Changes in interest rates may increase our interest expense. Because a portion of our debt bears interest at variable rates, increases in interest rates could materially increase our interest expense. Based on our debt outstanding as of December 31, 2021, if interest rates were to increase by 1%, the corresponding increase in interest expense on our variable rate debt would decrease future earnings and cash flows by approximately $2.7 million per year. Potential future increases in interest rates may therefore negatively affect our financial condition and results of operations and reduce our access to the debt or equity capital markets.

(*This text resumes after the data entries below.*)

(* ===== verification/Main.v ===== *)
(** The program: src/main.c (arguments and the course of a run) and the verbosity levels of
    src/logger.c.  Help, version and error texts are left out. *)
From S2P Require Import Prelude Interfaces Types Session SessionOpen Revnum Log PropStore PathRepo.
From S2P Require Import Delta Dump.

Open Scope Z_scope.

(** * Logging *)

(** Whether a message of a level is printed: [L0], [L1], [L2] and [LDEBUG]. *)
Definition log_enabled (level loglevel : Z) : bool := negb (loglevel <? level).
Definition L0 (loglevel : Z) (msg : bytes) : bytes := if log_enabled 0 loglevel then msg else [].
Definition L1 (loglevel : Z) (msg : bytes) : bytes := if log_enabled 1 loglevel then msg else [].
Definition L2 (loglevel : Z) (msg : bytes) : bytes := if log_enabled 2 loglevel then msg else [].
Definition LDEBUG (loglevel : Z) (msg : bytes) : bytes :=
  if log_enabled 3 loglevel then msg else [].

(** * Arguments *)

Inductive opt :=
  | OHelp | OVersion | OQuiet | OVerbose | ODryRun | OObfuscate | ONoAuthCache | ONonInteractive
  | OKeepRevnums | ONoIncrementalHeader | ODeltas | OIncremental | ORevision | OUsername
  | OPassword | OConfigDir | OPrefix | OStop | ODeprecated | ODownloadDir | ONoCheckCertificate
  | OOutfile.

(** The [strcmp] chain, in its order. *)
Definition option_table : list (list string * opt) :=
  [(["-h"; "--help"], OHelp); (["--version"], OVersion); (["-q"; "--quiet"], OQuiet);
   (["-v"; "--verbose"], OVerbose); (["-n"; "--dry-run"], ODryRun);
   (["--obfuscate"], OObfuscate); (["--no-auth-cache"], ONoAuthCache);
   (["--non-interactive"], ONonInteractive); (["--keep-revnums"], OKeepRevnums);
   (["--no-incremental-header"], ONoIncrementalHeader); (["--deltas"], ODeltas);
   (["--incremental"], OIncremental); (["-r"; "--revision"], ORevision);
   (["-u"; "--username"], OUsername); (["-p"; "--password"], OPassword);
   (["--config-dir"], OConfigDir); (["--prefix"], OPrefix); (["--stop"], OStop);
   (["--online"; "--dump-uuid"], ODeprecated); (["-d"; "--download-dir"], ODownloadDir);
   (["--no-check-certificate"], ONoCheckCertificate); (["-o"; "--outfile"], OOutfile)]%string.

Fixpoint find_option (table : list (list string * opt)) (arg : bytes) : option opt :=
  match table with
  | [] => None
  | (names, o) :: table => if bool_decide (arg ∈ str <$> names) then Some o else find_option table arg
  end.

Definition the_option (arg : bytes) : option opt := find_option option_table arg.

(** The variables the loop changes: [session], [opts], [loglevel] and the strings of [argv]. *)
Record main_state := mk_main {
  m_session : session;
  m_opts : dump_options;
  m_loglevel : Z;
  m_argv : list bytes
}.

Definition m_set_flag (st : main_state) (f : Z) : main_state :=
  let o := m_opts st in
  mk_main (m_session st)
    (mk_opts (do_temp_dir o) (do_prefix o) (do_start o) (do_end o) (Z.lor (do_flags o) f)
       (do_dump_format o)) (m_loglevel st) (m_argv st).

Definition m_set_session_flag (st : main_state) (f : Z) : main_state :=
  let se := m_session st in
  mk_main
    (mk_session (se_url se) (se_encoded_url se) (se_root se) (se_prefix se) (se_username se)
       (se_password se) (se_config_dir se) (Z.lor (se_flags se) f) (se_obf_hash se)
       (se_obf_taken se) (se_rand se)) (m_opts st) (m_loglevel st) (m_argv st).

Definition m_set_opts (st : main_state) (o : dump_options) : main_state :=
  mk_main (m_session st) o (m_loglevel st) (m_argv st).

Definition m_set_prefix (st : main_state) (prefix : bytes) : main_state :=
  let o := m_opts st in
  m_set_opts st (mk_opts (do_temp_dir o) (Some prefix) (do_start o) (do_end o) (do_flags o)
                   (do_dump_format o)).

Definition m_set_loglevel (st : main_state) (l : Z) : main_state :=
  mk_main (m_session st) (m_opts st) l (m_argv st).

(** The strings of the session that are set by arguments. *)
Definition m_set_strings (st : main_state) (url username password config_dir : option bytes)
    : main_state :=
  let se := m_session st in
  mk_main
    (mk_session url (se_encoded_url se) (se_root se) (se_prefix se) username password config_dir
       (se_flags se) (se_obf_hash se) (se_obf_taken se) (se_rand se))
    (m_opts st) (m_loglevel st) (m_argv st).

Definition m_set_url (st : main_state) (v : bytes) : main_state :=
  let se := m_session st in
  m_set_strings st (Some v) (se_username se) (se_password se) (se_config_dir se).
Definition m_set_username (st : main_state) (v : bytes) : main_state :=
  let se := m_session st in
  m_set_strings st (se_url se) (Some v) (se_password se) (se_config_dir se).
Definition m_set_password (st : main_state) (v : bytes) : main_state :=
  let se := m_session st in
  m_set_strings st (se_url se) (se_username se) (Some v) (se_config_dir se).
Definition m_set_config_dir (st : main_state) (v : bytes) : main_state :=
  let se := m_session st in
  m_set_strings st (se_url se) (se_username se) (se_password se) (Some v).

(** [memset(argv[i], ' ', strlen(argv[i]))] *)
Definition blank (arg : bytes) : bytes := replicate (length arg) " "%char.

Definition m_blank_arg (st : main_state) (i : nat) : main_state :=
  mk_main (m_session st) (m_opts st) (m_loglevel st) (alter blank i (m_argv st)).

Inductive args_end := ArgsFinish | ArgsFailure | ArgsDone.

Section main.
Context `{!SvnClient}.
Variable svn_path_is_url : bytes → bool.

(** The argument of the option at [i], if there is one. *)
Definition with_arg (st : main_state) (i : nat)
    (k : bytes → option (main_state * nat * option args_end))
    : option (main_state * nat * option args_end) :=
  if (length (m_argv st) <=? S i)%nat then Some (st, i, Some ArgsFailure)
  else arg ← m_argv st !! S i; k arg.

(** A revision range for two fields of the options. *)
Definition set_revision (st : main_state) (i : nat) (arg : bytes) (start end_ : rev_field)
    : option (main_state * nat * option args_end) :=
  '(o, ret) ← parse_revnum arg start end_ (m_opts st);
  Some (m_set_opts st o, i, if negb (ret =? 0) then Some ArgsFailure else None).

(** One iteration: the new state and index, and how the loop is left. *)
Definition parse_arg (st : main_state) (i : nat) : option (main_state * nat * option args_end) :=
  arg ← m_argv st !! i;
  match the_option arg with
  | Some OHelp | Some OVersion => Some (st, i, Some ArgsFinish)
  | Some OQuiet => Some (m_set_loglevel st (-1), i, None)
  | Some OVerbose =>
      let l := if m_loglevel st <? 0 then 0 else m_loglevel st in
      Some (m_set_loglevel st (l + 1), i, None)
  | Some ODryRun => Some (m_set_flag st DF_DRY_RUN, i, None)
  | Some OObfuscate => Some (m_set_session_flag st SF_OBFUSCATE, i, None)
  | Some ONoAuthCache => Some (m_set_session_flag st SF_NO_AUTH_CACHE, i, None)
  | Some ONonInteractive => Some (m_set_session_flag st SF_NON_INTERACTIVE, i, None)
  | Some OKeepRevnums => Some (m_set_flag st DF_KEEP_REVNUMS, i, None)
  | Some ONoIncrementalHeader => Some (m_set_flag st DF_NO_INCREMENTAL_HEADER, i, None)
  | Some ODeltas => Some (m_set_flag st DF_USE_DELTAS, i, None)
  | Some OIncremental => Some (m_set_flag st DF_INCREMENTAL, i, None)
  | Some ORevision => with_arg st i (λ arg, set_revision st (S i) arg RStart REnd)
  | Some OUsername =>
      with_arg st i (λ arg, Some (m_blank_arg (m_set_username st arg) (S i), S i, None))
  | Some OPassword =>
      with_arg st i (λ arg, Some (m_blank_arg (m_set_password st arg) (S i), S i, None))
  | Some OConfigDir => with_arg st i (λ arg, Some (m_set_config_dir st arg, S i, None))
  | Some OPrefix => with_arg st i (λ arg, Some (m_set_prefix st arg, S i, None))
  | Some OStop =>
      with_arg st i (λ arg,
        set_revision (m_set_opts st (rev_set (m_opts st) RStart 0)) (S i) arg REnd REnd)
  | Some ODeprecated | Some ONoCheckCertificate => Some (st, i, None)
  | Some ODownloadDir | Some OOutfile => Some (st, S i, None)
  | None =>
      if svn_path_is_url arg then
        match se_url (m_session st) with
        | Some _ => Some (st, i, Some ArgsFailure)
        | None => Some (m_set_url st arg, i, None)
        end
      else Some (st, i, Some ArgsFailure)
  end.

(** [for (i = 1; i < argc; i++)]; the number of arguments is fuel enough. *)
Fixpoint parse_args (k : nat) (st : main_state) (i : nat) : option (main_state * args_end) :=
  match k with
  | O => None
  | S k =>
      if (i <? length (m_argv st))%nat then
        '(st, i, e) ← parse_arg st i;
        match (e : option args_end) with
        | Some e => Some (st, e)
        | None => parse_args k st (S i)
        end
      else Some (st, ArgsDone)
  end.

Definition main_args (seed : nat) (argv : list bytes) : option (main_state * args_end) :=
  parse_args (S (length argv)) (mk_main (session_create seed) dump_options_create 0 argv) 1.

(** * The run *)

Context `{HashIter} {T : Type} `{KV T} `{Codec} `{!RA} `{!RALog} `{!RADump}.
Variables (rand : nat → Z) (fuel ra_fuel : nat).
Variables (apr_md5 : bytes → option bytes) (svn_path_dirname : bytes → bytes)
  (svn_md5_digest_to_cstring : bytes → bytes) (svn_property_regular : bytes → bool)
  (svndiff : bytes → bytes → bytes) (temp_ok : nat → bool) (uninit_kind : svn_node_kind)
  (uninit_rev : Z) (uninit_log : log_revision) (props_db repo_db : option T).

(** The outcome of [svn_cmdline_init], the environment variable TMPDIR, [mkdtemp], what memory of a
    cleared pool is reused for, and the static variables of the program. *)
Variables (svn_cmdline_init : bool) (tmpdir : option bytes) (mkdtemp : bytes → option bytes)
  (reused : bytes → bytes) (statics : de_state T).

Definition EXIT_SUCCESS : Z := 0.
Definition EXIT_FAILURE : Z := 1.
Definition PACKAGE : bytes := str "rsvndump".

(** The exit status, the directories that are removed, and the dump. *)
Record main_result := mk_result { r_status : Z; r_removed : list bytes; r_dump : bytes }.

(** The template given to [mkdtemp]. *)
Definition temp_template : bytes :=
  svn_path_canonicalize (default (str "/tmp") tmpdir ++ str "/" ++ PACKAGE ++ str "XXXXXX").

Definition with_temp_dir (o : dump_options) (dir : bytes) : dump_options :=
  mk_opts (Some dir) (do_prefix o) (do_start o) (do_end o) (do_flags o) (do_dump_format o).

(** [ret] after the work is done decides between success and failure. *)
Definition exit_status (ret : Z) : Z := if ret =? 0 then EXIT_SUCCESS else EXIT_FAILURE.

(** From [session_open] on, with the temporary directory [dir]; [k] bounds the revisions. *)
Definition main_work (k : nat) (se : session) (opts : dump_options) (dir : bytes)
    : option main_result :=
  let temp_dir := Live dir in
  '(se, ret) ← session_open rand fuel se;
  if ret =? 0 then
    match dump rand fuel ra_fuel apr_md5 svn_path_dirname svn_md5_digest_to_cstring
            svn_property_regular svndiff temp_ok uninit_kind uninit_rev uninit_log props_db repo_db
            k opts (put_session statics se) with
    | Done d ret =>
        (* session_close clears the pool the name of the directory is in *)
        let temp_dir := clear_pool temp_dir in
        Some (mk_result (exit_status ret)
                (if ret =? 0 then [pool_read reused temp_dir] else []) (d_out d))
    | _ => None
    end
  else Some (mk_result (exit_status 0) [pool_read reused temp_dir] []).

Definition main (k seed : nat) (argv : list bytes) : option main_result :=
  if negb svn_cmdline_init then Some (mk_result EXIT_FAILURE [] [])
  else
    '(st, e) ← main_args seed argv;
    match e with
    | ArgsFinish => Some (mk_result EXIT_SUCCESS [] [])
    | ArgsFailure => Some (mk_result EXIT_FAILURE [] [])
    | ArgsDone =>
        match se_url (m_session st) with
        | None => Some (mk_result EXIT_FAILURE [] [])
        | Some _ =>
            match mkdtemp temp_template with
            | None => Some (mk_result EXIT_FAILURE [] [])
            | Some dir => main_work k (m_session st) (with_temp_dir (m_opts st) dir) dir
            end
        end
    end.

End main.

Uncertainty relating to the likely phasing out of LIBOR may result in paying increased interest under our credit facilities. Some of our variable rate indebtedness uses LIBOR as a benchmark for establishing the rate. LIBOR is the subject of recent national, international and other regulatory guidance and proposals for reform. On July 27, 2017, the United Kingdom’s Financial Conduct Authority announced that it intended to phase out LIBOR by the end of 2021. LIBOR is no longer used to price new loans, and existing finance structures which are based on LIBOR are expected to be transitioned by June 2023 when certain time-based LIBOR rates will no longer be published. These reforms and other pressures may cause LIBOR to disappear entirely or to perform differently than in the past. At this time, it is not possible to predict the effect that any discontinuance, modification or other reform of LIBOR or any other reference rate, or the establishment of alternative reference rates, may have on LIBOR, other benchmarks, or LIBOR-based debt instruments. However, the use of alternative reference rates or other reforms could cause the interest rates payable under our credit facilities to be substantially higher than we would otherwise have expected.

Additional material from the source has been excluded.